Tags: #Narrativa, Novela histórica

Por ende, la servidumbre de Isabel de Farnesio fue cesada y la mayor parte de sus criados pasaron a servir a Bárbara de Braganza. Sólo un escueto plantel de criados leales y selectos la acompañó hasta el particular destierro segoviano. Lo más humillante para la poderosa soberana fue la traición de ciertos servidores que creía firmemente atados a ella. El primero, Farinelli, el portentoso cantante, que lejos de condenarse al ostracismo junto a su antigua protectora, tal como ella deseaba, optó por quedarse, siempre mimado como favorito, en la nueva corte de Fernando y Bárbara.

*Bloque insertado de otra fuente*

(** * Read path of the Buch backend

    Shallow embedding of [BuchReadService] (buch-read.service.ts) and of
    [BuchQueryResolver] (buch-query.resolver.ts).

    - ECMAScript numbers are IEEE 754 binary64 values ([spec_float] with
      precision 53 and maximal exponent 1024); identifiers are integers.
    - [async] methods become computations in the monad [Aktion]: they read an
      environment (database, file system), append to a trace of the calls made
      to the collaborators (query builder, [fs], [console]) and either throw an
      [Exception] or return a value.  Calls of the logger change neither the
      result nor the collaborators and are left out.
    - [QueryBuilder] (query-builder.ts) and the entity [Buch]
      (buch.entity.ts) are collaborators whose source is not part of the
      files embedded here; the service is embedded over an arbitrary
      [QueryBuilder], and a model of it written from the specification is
      given separately in [Module SpecQueryBuilder]. *)

From Stdlib Require Import ZArith NArith List String Ascii Bool Lia.
From Stdlib Require Import Sorting.Permutation.
From Stdlib Require Import Floats.SpecFloat.
Import ListNotations.

Local Open Scope string_scope.
Local Open Scope Z_scope.

(* ===================================================================== *)
(** * ECMAScript values used by the code *)
(* ===================================================================== *)

Module JS.

(** ** Strings *)

(** [String.prototype.includes]: [t] occurs somewhere in [s]. *)
Definition String_includes (s t : string) : bool :=
  match String.index 0 t s with
  | Some _ => true
  | None => false
  end.

(** [Array.prototype.includes] on an array of strings (strict equality). *)
Definition Array_includes (xs : list string) (x : string) : bool :=
  existsb (String.eqb x) xs.

(** The string of [k] copies of the code unit [c]. *)
Fixpoint repeat_char (c : ascii) (k : nat) : string :=
  match k with
  | O => EmptyString
  | S k' => String c (repeat_char c k')
  end.

(** ** Decimal digits of a non-negative integer *)

Definition digit_char (d : N) : ascii :=
  ascii_of_N (48 + d).

Fixpoint decimal_digits_aux (fuel : nat) (n : N) (acc : string) : string :=
  match fuel with
  | O => acc
  | S fuel' =>
      let acc' := String (digit_char (n mod 10)) acc in
      if (n / 10 =? 0)%N then acc' else decimal_digits_aux fuel' (n / 10) acc'
  end.

(** "the digits of the decimal representation of n (in order, with no
    leading zeroes)"; the representation of 0 is "0". *)
Definition decimal_digits (n : N) : string :=
  decimal_digits_aux (S (N.to_nat (N.log2 n))) n EmptyString.

(** ** Numbers: IEEE 754 binary64 *)

Definition prec : Z := 53.
Definition emax : Z := 1024.

Definition number : Type := spec_float.

(** The Number value of a mathematical integer (exact below 2^53,
    rounded to nearest even above). *)
Definition Number_of_Z (z : Z) : number :=
  binary_normalize prec emax z 0 false.

Definition Number_mul (x y : number) : number := SFmul prec emax x y.
Definition Number_div (x y : number) : number := SFdiv prec emax x y.

Definition Number_isFinite (x : number) : bool :=
  match x with
  | S754_zero _ | S754_finite _ _ _ => true
  | S754_infinity _ | S754_nan => false
  end.

(** The mathematical value of a finite number, in absolute value, as a
    fraction [num / den] whose denominator is a power of two. *)
Definition abs_num (x : number) : Z :=
  match x with
  | S754_finite _ m e => if 0 <=? e then Z.pos m * 2 ^ e else Z.pos m
  | _ => 0
  end.

Definition abs_den (x : number) : Z :=
  match x with
  | S754_finite _ _ e => if 0 <=? e then 1 else 2 ^ (- e)
  | _ => 1
  end.

(** [x < 0] on the mathematical value ([-0] is not below zero). *)
Definition is_negative (x : number) : bool :=
  match x with
  | S754_finite s _ _ => s
  | _ => false
  end.

(** Step 10.a of [Number.prototype.toFixed]: "Let n be an integer for which
    n / 10^f - x is as close to zero as possible. If there are two such n,
    pick the larger n."  Here [x] is the absolute value. *)
Definition toFixed_n (x : number) (f : nat) : Z :=
  (2 * abs_num x * 10 ^ Z.of_nat f + abs_den x) / (2 * abs_den x).

(** Step 9 of [toFixed]: the absolute value is at least 10^21. *)
Definition at_least_1e21 (x : number) : bool :=
  10 ^ 21 * abs_den x <=? abs_num x.

Section ToFixed.

(** [Number::toString] for values that are not rendered digit by digit
    here (non-finite numbers are handled below; the remaining use is the
    exponential notation of values of magnitude 10^21 and more). *)
Variable Number_toString : number -> string.

(** [Number.prototype.toFixed (fractionDigits)], ECMA-262 21.1.3.3. *)
Definition toFixed (x : number) (f : nat) : string :=
  match x with
  | S754_nan => "NaN"
  | S754_infinity false => "Infinity"
  | S754_infinity true => "-Infinity"
  | _ =>
      let s := if is_negative x then "-" else "" in
      let m :=
        if at_least_1e21 x then
          Number_toString (SFabs x)
        else
          let n := toFixed_n x f in
          let m := decimal_digits (Z.to_N n) in
          match f with
          | O => m
          | _ =>
              let k := String.length m in
              let m := if (k <=? f)%nat
                       then repeat_char "0" (f + 1 - k) ++ m else m in
              let k := if (k <=? f)%nat then (f + 1)%nat else k in
              let a := String.substring 0 (k - f) m in
              let b := String.substring (k - f) f m in
              a ++ "." ++ b
          end
      in
      s ++ m
  end.

End ToFixed.

(** Template-literal rendering of an integer of magnitude at most
    [MAX_SAFE_INTEGER] ([Number::toString] prints such a value as its
    decimal digits, with a leading minus sign when negative).  A Number of
    greater magnitude is printed with its shortest round-trip digits, and
    from 10^21 on in exponent notation; every statement below about the
    printed text of an id is made for ids within the bound. *)
Definition integer_toString (z : Z) : string :=
  (if z <? 0 then "-" else "") ++ decimal_digits (Z.to_N (Z.abs z)).

Definition MAX_SAFE_INTEGER : Z := 2 ^ 53 - 1.

End JS.

(* ===================================================================== *)
(** * Entities *)
(* ===================================================================== *)

(** Modelled from the spec: the entity file buch.entity.ts is not among the
    embedded sources.  Section 3 of the specification lists the fields of a
    Book; the types follow [Suchkriterien] below.  [rabatt] may be undefined
    (the resolver reads it with [??]), [abbildungen] is undefined unless the
    images relation was joined.  The category is "one of a fixed
    enumeration (e.g. hardcover, paperback)". *)
Inductive BuchArt : Type := HARDCOVER | PAPERBACK.

Record Abbildung : Type := mkAbbildung {
  abbildung_id : Z;
  abbildung_buch_id : Z            (* the Book this image is associated with *)
}.

Record Buch : Type := mkBuch {
  id : Z;
  isbn : string;
  rating : JS.number;
  art : BuchArt;
  preis : JS.number;
  rabatt : option JS.number;
  lieferbar : bool;
  datum : string;
  homepage : string;
  schlagwoerter : list string;
  titel : string;
  abbildungen : option (list Abbildung)
}.

Definition set_abbildungen (b : Buch) (abb : option (list Abbildung)) : Buch :=
  {| id := id b; isbn := isbn b; rating := rating b; art := art b;
     preis := preis b; rabatt := rabatt b; lieferbar := lieferbar b;
     datum := datum b; homepage := homepage b;
     schlagwoerter := schlagwoerter b; titel := titel b;
     abbildungen := abb |}.

(** The relational store: the rows of the book table (the field
    [abbildungen] is not a column; a row carries [None]) and the rows of the
    image table. *)
Record Datenbank : Type := mkDatenbank {
  buch_tabelle : list Buch;
  abbildung_tabelle : list Abbildung
}.

(* ===================================================================== *)
(** * Parameter types of the service *)
(* ===================================================================== *)

(** A value of a search criterion: string, number or boolean. *)
Inductive Wert : Type :=
| WString (s : string)
| WNumber (x : JS.number)
| WBoolean (b : bool).

(** [interface Suchkriterien]: an object used as a mapping from criterion
    names to values.  At run time the object may carry any own keys (the
    GraphQL and REST layers pass the caller's object through), so it is an
    association list in insertion order; [Object_keys] lists its keys. *)
Definition Suchkriterien : Type := list (string * Wert).

Definition Object_keys (o : Suchkriterien) : list string := map fst o.

(** [interface FindByIdParams]; [mitAbbildungen] is optional.  The id is an
    integer-valued Number. *)
Record FindByIdParams : Type := mkFindByIdParams {
  param_id : Z;
  param_mitAbbildungen : option bool
}.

La flamante reina asumió, como era de esperar, un gran protagonismo. Bárbara era inteligente, altiva y orgullosa, pero de corazón noble y cautivadora conversación. Con ella adquiría igualmente relevancia, como su dama favorita, la condesa de Valdeparaíso. Desde el primer momento, embajadores y ministros se dieron cuenta de que los monarcas iban a trabajar en común y que era necesario dirigirse a ellos por igual. Traían ansias de reformas y las mejores intenciones de lograr el bien para sus súbditos. Prometieron mantener intacto el personal de gobierno del anterior reinado, hasta ir formándose su propio criterio sobre los personajes que les parecían de mayor confianza y lealtad. A pesar de la apariencia de comedimiento, Bárbara estaba deseando prescindir de todos aquellos que considerara rémoras de su suegra o que se hubieran comportado mal con ella en el pasado. Bajo la simulada serenidad impuesta en la transición entre reinados, se movía la gruesa marea de las intrigas políticas, entre aquellos que no deseaban abandonar sus cargos de gobierno y esos otros que empezaban a postularse ante los reyes como candidatos para sustituir a los anteriores.

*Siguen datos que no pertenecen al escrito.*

(** X6: the error text of the diagnostic payload is the start of the
    message of the exception, cut between two characters: the whole message
    when it has at most 50 characters, its first 50 characters otherwise,
    however many bytes they take.  This holds for an exception of the
    listing and for an exception of the import that is not an
    [ImportError]. *)
Theorem error_text_is_the_start_of_the_message (p : probes) (e : exn) :
  (∃ db, import_db p = Return (Some db) ∧ list_collection_names db = Raise e)
  ∨ (import_db p = Raise e ∧ ∀ msg, e ≠ ImportError msg) →
  ∃ label cut rest,
    test_database p !! "database" = Some (JStr (label +:+ cut))
    ∧ (label = "⚠️  Connected but Error: " ∨ label = "❌ Error: ")
    ∧ str_exn e = cut +:+ rest
    ∧ (∀ c rest', rest = String c rest' → is_continuation c = false)
    ∧ char_length cut = 50 `min` char_length (str_exn e)
    ∧ (char_length (str_exn e) ≤ 50 → cut = str_exn e).
Proof.
  intros Hcase.
  destruct (slice_to_prefix 50 (str_exn e)) as (rest & Hrest & Hlead).
  destruct Hcase as [(db & Hdb & Hlist)|[Himport Hne]].
  - exists "⚠️  Connected but Error: ", (slice_to 50 (str_exn e)), rest.
    split; [by rewrite test_database_status, Hdb, Hlist|].
    split; [by left|]. split; [done|]. split; [done|].
    split; [apply slice_to_length_min|apply slice_to_short].
  - exists "❌ Error: ", (slice_to 50 (str_exn e)), rest.
    split.
    { rewrite test_database_status, Himport.
      destruct e; try done. by destruct (Hne msg). }
    split; [by right|]. split; [done|]. split; [done|].
    split; [apply slice_to_length_min|apply slice_to_short].
Qed.

Lemma error_text_witness :
  (import_db Fixture.accented_listing =
     Raise (Exception "OperationFailure" (repeat_text 60 "é"))
   ∧ ∀ msg, Exception "OperationFailure" (repeat_text 60 "é") ≠ ImportError msg)
  ∧ ∃ label cut rest,
      test_database Fixture.accented_listing !! "database" = Some (JStr (label +:+ cut))
      ∧ (label = "⚠️  Connected but Error: " ∨ label = "❌ Error: ")
      ∧ repeat_text 60 "é" = cut +:+ rest
      ∧ (∀ c rest', rest = String c rest' → is_continuation c = false)
      ∧ char_length cut = 50 `min` char_length (repeat_text 60 "é")
      ∧ (char_length (repeat_text 60 "é") ≤ 50 → cut = repeat_text 60 "é").
Proof.
  assert (import_db Fixture.accented_listing =
            Raise (Exception "OperationFailure" (repeat_text 60 "é"))
          ∧ ∀ msg, Exception "OperationFailure" (repeat_text 60 "é") ≠ ImportError msg)
    as Hcase by (split; [reflexivity|discriminate]).
  split; [exact Hcase|].
  apply (error_text_is_the_start_of_the_message Fixture.accented_listing
           (Exception "OperationFailure" (repeat_text 60 "é"))).
  right. exact Hcase.
Defined.

Example accented_message_is_cut_at_50_characters :
  test_database Fixture.accented_listing !! "database" =
    Some (JStr ("❌ Error: " +:+ repeat_text 50 "é")).
Proof. reflexivity. Qed.

(** ** The list route, document by document *)

Lemma comprehension_app {A B} (f : A → outcome B) l1 l2 :
  comprehension f (l1 ++ l2) =
    do bs1 <- comprehension f l1; do bs2 <- comprehension f l2; Return (bs1 ++ bs2).
Proof.
  induction l1 as [|a l1 IH]; simpl.
  - by destruct (comprehension f l2).
  - destruct (f a); simpl; [|done]. rewrite IH.
    destruct (comprehension f l1); simpl; [|done].
    by destruct (comprehension f l2).
Qed.

Lemma comprehension_first_failure {A B} (f : A → outcome B) good bad rest e :
  Forall (λ a, ∃ b, f a = Return b) good → f bad = Raise e →
  comprehension f (good ++ bad :: rest) = Raise e.
Proof.
  intros Hgood Hbad. rewrite comprehension_app.
  destruct (comprehension_total f good Hgood) as [bs ->]. simpl. by rewrite Hbad.
Qed.

(** X7: the list endpoint gives all or nothing.  When a document the store
    returned does not map, the answer is a 500 whose detail is the text of
    the exception of the first such document, in the order the store
    returned them; the documents before it and after it are not sent. *)
Theorem first_unmappable_document_fails_the_list {S} (gw : gateway S) (p : probes)
    (q : option string) (s s1 : S) good bad rest e :
  get_documents gw "credential" (filter_query q) s = (Return (good ++ bad :: rest), s1) →
  Forall (λ doc, ∃ o, to_out doc = Return o) good →
  to_out bad = Raise e →
  app gw p (GET_api_credentials q) s =
    ({| status := 500; content := error_body (str_exn e) |}, s1).
Proof.
  intros Hdocs Hgood Hbad. simpl.
  by rewrite list_credentials_run, Hdocs, (comprehension_first_failure _ _ _ _ _ Hgood Hbad).
Qed.

Lemma first_unmappable_witness :
  app Store.gw Sample.no_database (GET_api_credentials None)
      (Sample.store_of [Sample.sparse_doc; Fixture.numbered_doc; Sample.text_dated_doc]) =
    ({| status := 500;
        content := error_body (str_exn (validation_error "title")) |},
     Sample.store_of [Sample.sparse_doc; Fixture.numbered_doc; Sample.text_dated_doc]).
Proof.
  apply (first_unmappable_document_fails_the_list Store.gw Sample.no_database None
           _ _ [Sample.sparse_doc] Fixture.numbered_doc [Sample.text_dated_doc]).
  - reflexivity.
  - constructor; [eexists; reflexivity|constructor].
  - reflexivity.
Defined.

(** X8: when every document the store returned maps, the list endpoint
    answers 200 with one object per document, in the order the store
    returned them, each the mapping of its document; for no document it
    answers 200 with the empty array. *)
Theorem list_answers_one_object_per_document {S} (gw : gateway S) (p : probes)
    (q : option string) (s s1 : S) docs :
  get_documents gw "credential" (filter_query q) s = (Return docs, s1) →
  Forall (λ doc, ∃ o, to_out doc = Return o) docs →
  ∃ outs,
    app gw p (GET_api_credentials q) s =
      ({| status := 200; content := Array (CredentialOut_json <$> outs) |}, s1)
    ∧ Forall2 (λ doc o, to_out doc = Return o) docs outs
    ∧ length outs = length docs
    ∧ (docs = [] → outs = []).
Proof.
  intros Hdocs Hall.
  destruct (comprehension_total to_out docs Hall) as [outs Houts].
  exists outs. simpl. rewrite list_credentials_run, Hdocs, Houts.
  pose proof (comprehension_Forall2 _ _ _ Houts) as H2.
  split; [done|]. split; [done|]. split.
  - symmetry. by eapply Forall2_length.
  - intros ->. by inversion H2.
Qed.

Lemma list_answers_witness :
  ∃ outs,
    app Store.gw Sample.no_database (GET_api_credentials (Some "mail"))
        (Sample.store_of [Sample.sparse_doc; Fixture.full_doc]) =
      ({| status := 200; content := Array (CredentialOut_json <$> outs) |},
       Sample.store_of [Sample.sparse_doc; Fixture.full_doc])
    ∧ Forall2 (λ doc o, to_out doc = Return o) [Fixture.full_doc] outs
    ∧ length outs = length [Fixture.full_doc]
    ∧ ([Fixture.full_doc] = [] → outs = []).
Proof.
  apply (list_answers_one_object_per_document Store.gw Sample.no_database (Some "mail")).
  - reflexivity.
  - constructor; [eexists; reflexivity|constructor].
Defined.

Esta incertidumbre latente fue sin duda el detonante para que estallara finalmente, a los pocos días de morir Felipe V, aquella dura y anunciada huelga de canteros. Sus reivindicaciones sobre salarios y condiciones de trabajo escondían las presiones de algún grupo político, interesado en hacer fracasar momentáneamente la obra de palacio. La intransigencia con que se negaron a negociar sus peticiones y a evitar que los trabajos de cantería se detuvieran, hicieron pensar a muchos que el interés oculto de este movimiento no era la guerra entre clanes artísticos, sino la intención de defenestrar a un ministro.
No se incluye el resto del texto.